- [Data extract]
(** A settling call runs the continuation of [handleGenerate] with the
    outcome of the client. *)
Lemma step_GenerationSettles c k sdk c' :
  step c (GenerationSettles k sdk) = Some c' ->
  exists imageData p,
    nth_error (calls c) k = Some (imageData, p)
    /\ c' = {| ui :=
                 handleGenerateSettled
                   (snd (GeminiService.generateCartoonImage sdk imageData p))
                   (ui c);
               readers := readers c;
               calls := remove_nth k (calls c) |}.
Proof.
  simpl. destruct (nth_error (calls c) k) as [[img p]|]; [|discriminate].
  intros [= <-]. eauto.
Qed.

(** In a reachable state a pending call is the only one, the loading flag
    is set and no generated image is stored. *)
Lemma pending_call c k a :
  reachable c -> nth_error (calls c) k = Some a ->
  k = 0 /\ calls c = [a]
  /\ isLoading (ui c) = true /\ generatedImage (ui c) = None.
Proof.
  intros Hc Hk. destruct (reachable_consistent c Hc) as [Hres Hcall _ _ _].
  destruct (isLoading (ui c)).
  - destruct Hcall as [b Hb]. rewrite Hb in Hk |- *.
    destruct k as [|k]; [|destruct k; discriminate].
    injection Hk as ->. auto.
  - rewrite Hcall in Hk. destruct k; discriminate.
Qed.

End Steps.

(** ** Responses without an image, and failing services *)

(** Claim C2, as stated, fails: for a response of two text parts the client
    does not reject with the no-image error itself; the [throw] stands
    inside the [try], so the client's own [catch] re-raises it under the
    prefix of every other failure. *)
Lemma no_image_error_is_reraised :
  let settled :=
    snd (GeminiService.generateCartoonImage
           (Scenario.serviceReturning
              [Scenario.textOnlyPart "no picture"; Scenario.textOnlyPart "sorry"])
           {| mimeType := "image/png"; base64 := Scenario.pngPayload |}
           "pixar style") in
  settled
  = Js.RejectedWith
      (Js.ThrownError
         "Failed to generate image: No image data found in the API response.")
  /\ settled <> Js.RejectedWith (Js.ThrownError GeminiService.noImageMessage).
Proof. split; [reflexivity | discriminate]. Qed.

(** Claim C2, amended: for every response whose parts hold no inline image
    data, however many parts there are, the client rejects with the uniform
    error "Failed to generate image: No image data found in the API
    response."; when the pending call of a reachable state settles so, the
    state shows this message, and no generated image. *)
Theorem no_image_response_rejected
    (sdk : Genai.Sdk) (baseImage : ImageData) (p : string)
    (response : Genai.GenerateContentResponse)
    (candidate : Genai.Candidate) (others : list Genai.Candidate)
    (Hctor : Genai.construct sdk = None)
    (Hres : Genai.generateContent sdk (GeminiService.request baseImage p)
            = Js.Fulfilled response)
    (Hcand : Genai.candidates response = candidate :: others)
    (Hnone : Forall (fun part => Genai.inlineData part = None)
               (Genai.parts (Genai.content candidate))) :
  snd (GeminiService.generateCartoonImage sdk baseImage p)
  = Js.RejectedWith
      (Js.ThrownError
         "Failed to generate image: No image data found in the API response.")
  /\ forall c k c',
       reachable c ->
       nth_error (calls c) k = Some (baseImage, p) ->
       step c (GenerationSettles k sdk) = Some c' ->
       error (ui c')
       = Some "Failed to generate image: No image data found in the API response."
       /\ errorBanner (ui c')
          = Some "Failed to generate image: No image data found in the API response."
       /\ generatedImage (ui c') = None
       /\ resultColumn (ui c') = Placeholder
       /\ isLoading (ui c') = false.
Proof.
  assert (snd (GeminiService.generateCartoonImage sdk baseImage p)
          = Js.RejectedWith
              (Js.ThrownError
                 "Failed to generate image: No image data found in the API response."))
    as Hsettled.
  { rewrite generateCartoonImage_constructed by assumption.
    cbn [snd]. rewrite Hres. unfold GeminiService.tryBlock. rewrite Hcand.
    apply firstInlineData_None in Hnone. rewrite Hnone. reflexivity. }
  split; [exact Hsettled|].
  intros c k c' Hc Hk Hstep.
  apply step_GenerationSettles in Hstep as (img & q & Hk' & ->).
  rewrite Hk in Hk'. injection Hk' as <- <-.
  destruct (pending_call c k _ Hc Hk) as (_ & _ & _ & Hg).
  unfold errorBanner, resultColumn. cbn [ui].
  autorewrite with settled. rewrite Hsettled, Hg.
  repeat split.
Qed.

- [Task goal]
Going through the listing above, copy out every line that has the string "baseImage".

- [Output below]
    (sdk : Genai.Sdk) (baseImage : ImageData) (p : string)
    (Hres : Genai.generateContent sdk (GeminiService.request baseImage p)
  snd (GeminiService.generateCartoonImage sdk baseImage p)
       nth_error (calls c) k = Some (baseImage, p) ->
  assert (snd (GeminiService.generateCartoonImage sdk baseImage p)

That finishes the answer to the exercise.